What piece of technology besides your laptop are you most attached to? My husband is my second favorite technological tool. He’s like Rain-Man in that he can learn anything and has this vast ability to retain information. I am technologically challenged, so he is my go-to guy when something goes haywire with my computer or iPhone. He says he has to stop enabling me so that I learn for myself, but I figure it’s easier just to make sure we never get divorced. If I had to pick a real thing, I would say my iPhone. I haven’t made one call on it in months, but I use it to jot down thoughts and often take it with me on my runs, so that when an idea hits, I can record it in a voice memo. Plus, it holds my favorite photos. Do I sound like a commercial for Apple?
What inspires you? My children make me laugh and cry–two emotions that always provide inspiration. When my three year old looks at the vast African sky and sighs, “Look at all the colors!”, I see the world through his eyes and my problems seem small and solvable. When that same exhausted kid has a melt down as we are being questioned by a stern customs agent (a long line of annoyed travelers staring as I wrestle him off the ground) I try to breathe and know that parents everywhere have walked in my shoes.
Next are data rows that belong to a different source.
(** * Portable air quality monitor (bundle/code.py): a shallow embedding.

    The controller polls an SCD-30 CO2 sensor and a PM2.5 particulate sensor,
    keeps one rolling trend chart per metric, and checks a CO2 alarm and the
    battery voltage on every pass of its main loop.

    Conventions of the embedding.
    - Time is the value of [time.monotonic()], kept in whole milliseconds
      (CircuitPython derives it from its millisecond tick counter): the
      source's 2.3 s is 2300, a [wait_time] of 3 is 3000.
    - Python floats are rationals ([Q]); Python ints are [Z].  Means,
      normalised readings and positions on the display are computed
      exactly; binary64 differs from them in the last place, which
      shows as one pixel where an exact product is a whole number.  The
      battery voltage, whose rounded value is printed, is computed as
      binary64 does it: [Py.fl] rounds the exact result of each float
      operation to the nearest binary64 number.
    - The module globals of code.py (widgets, trend charts, configuration
      that the buttons can change) form the record [World]; every function
      of code.py is a state transformer over it that either returns, raises
      a Python exception, or is still running when its fuel is spent.
    - The sensors are oracles indexed by the number of accesses made so
      far; the imported helper functions that are not part of code.py are
      the fields of [Library]. *)

From Stdlib Require Import ZArith QArith Qabs Qminmax Lqa String Ascii List Lia Bool.
From Stdlib Require Import DecimalString DecimalZ DecimalPos.
From stdpp Require Import base decidable list.
Import ListNotations.

Local Open Scope string_scope.
Local Open Scope Z_scope.

(** ** Python primitives used by code.py *)

Module Py.

Inductive Exn : Type :=
| NameError (name : string)
| ZeroDivisionError
| IndexError
| ValueError.

(** [round(x)]: nearest integer, ties to the even one. *)
Definition round (q : Q) : Z :=
  let n := Qnum q in
  let d := Z.pos (Qden q) in
  let fl := n / d in
  let r2 := 2 * (n mod d) in
  if r2 <? d then fl
  else if d <? r2 then fl + 1
  else if Z.even fl then fl else fl + 1.

(** [2 ** e] for an integer exponent. *)
Definition pow2 (e : Z) : Q :=
  if 0 <=? e then inject_Z (Z.shiftl 1 e) else Qmake 1 (Z.to_pos (Z.shiftl 1 (- e))).

(** The binary64 number nearest to a rational, ties to the even
    significand: the value of a float literal, and the result of a float
    operation whose exact result is [q].  The significand [m] has 53
    bits and the exponent [e] stops at -1074, where the subnormal
    numbers begin.  Overflow to infinity is out of reach of the values
    of this program and is left out. *)
Definition fl (q : Q) : Q :=
  let a := Qabs q in
  if Qeq_bool a 0 then 0%Q
  else
    let e0 := Z.log2 (Qnum a) - Z.log2 (Z.pos (Qden a)) - 52 in
    let e1 := if Qle_bool (pow2 (52 + e0)) a then e0 else e0 - 1 in
    let e := Z.max e1 (-1074) in
    let m := round (a * pow2 (- e)) in
    (if Qle_bool 0 q then inject_Z m * pow2 e else - (inject_Z m * pow2 e))%Q.

(** [round(x, 2)] on a float: the decimal with two places nearest to
    the exact value of [x], ties to the even one, read back as a float. *)
Definition round2 (x : Q) : Q :=
  fl (inject_Z (round (x * 100)) / 100)%Q.

(** [int(x)]: truncation towards zero. *)
Definition int (q : Q) : Z := Z.quot (Qnum q) (Z.pos (Qden q)).

(** [a / b] on numbers: true division, raising on a zero divisor. *)
Definition truediv (a b : Q) : Exn + Q :=
  if Qeq_bool b 0 then inl ZeroDivisionError else inr (a / b)%Q.

(** [str(n)] for an int. *)
Definition str (n : Z) : string := NilZero.string_of_int (Z.to_int n).

(** [str(x)] for a float [x] that [round(_, 2)] returned: the decimal
    with two places nearest to [x] is the shortest one that reads back
    as [x]; it is printed without its trailing zeros, but with one
    decimal at least ("3.02", "3.1", "3.0").  Magnitudes from 1e16 on,
    which print with an exponent, and the negative zero are left out. *)
Definition str_float2 (x : Q) : string :=
  let n := round (x * 100) in
  let a := Z.abs n in
  let d := a mod 100 in
  (if n <? 0 then "-" else "") ++ str (a / 100) ++ "." ++
  (if d mod 10 =? 0 then str (d / 10)
   else (if d <? 10 then "0" else "") ++ str d).

(** [float(s)] on the decimal integer literals that [str] produces;
    any other text is a [ValueError]. *)
Definition float (s : string) : Exn + Z :=
  match NilZero.int_of_string s with
  | Some d => inr (Z.of_int d)
  | None => inl ValueError
  end.

(** [l.pop(0)]: the list without its first element; [IndexError] on an
    empty list. *)
Definition pop0 {A} (l : list A) : Exn + list A :=
  match l with
  | [] => inl IndexError
  | _ :: t => inr t
  end.

(** [l.append(x)]. *)
Definition append {A} (l : list A) (x : A) : list A := l ++ [x].

(** [l.insert(0, x)]. *)
Definition insert0 {A} (l : list A) (x : A) : list A := x :: l.

(** [range(0, stop, step)] as the list of its values; a zero step is a
    [ValueError]. *)
Fixpoint range_from (fuel : nat) (i stop step : Z) : list Z :=
  match fuel with
  | O => []
  | S fuel' => if i <? stop then i :: range_from fuel' (i + step) stop step else []
  end.

Definition range0 (stop step : Z) : Exn + list Z :=
  if step =? 0 then inl ValueError
  else if step <? 0
  then inr (map Z.opp (range_from (Z.to_nat (- stop)) 0 (- stop) (- step)))
  else inr (range_from (Z.to_nat stop) 0 stop step).

Definition Qltb (a b : Q) : bool := negb (Qle_bool b a).

End Py.

(** ** Widgets, events and the global state *)

Inductive Color : Type :=
| BLACK | WHITE | RED | YELLOW | GRAY | PURPLE | BLUE | CYAN | GREEN | ORANGE | MAROON.

(** A [Rect] of adafruit_display_shapes, reduced to the attributes that
    code.py assigns after construction. *)
Record Rect : Type := mkRect {
  r_fill : option Color;
  r_x : Z;
  r_y : Z
}.

(** A [Label] of adafruit_display_text. *)
Record Label : Type := mkLabel {
  l_text : string;
  l_color : option Color
}.

Inductive RectId : Type :=
| watchdog | co2_pointer | co2_pointer_shadow | aqi_pointer | aqi_pointer_shadow.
Bad or good, my children provide my best material.
Lately, a beautifully constructed sentence also inspires me. A well-written sentence is like a house design that blows you away with its perfection, functionality and originality. Ever since I changed my life a year ago, I have been learning the art of writing. I now read much more slowly, inspired by each lovely line. It is also inspiring to have something suddenly click in my own writing–the invigorating moment that my thoughts take form and the story comes together. I don’t know where this new love of travel and writing will take me, but the ride has been awesome so far. I know I am incredibly lucky to have this opportunity to walk new paths and try not to take it for granted.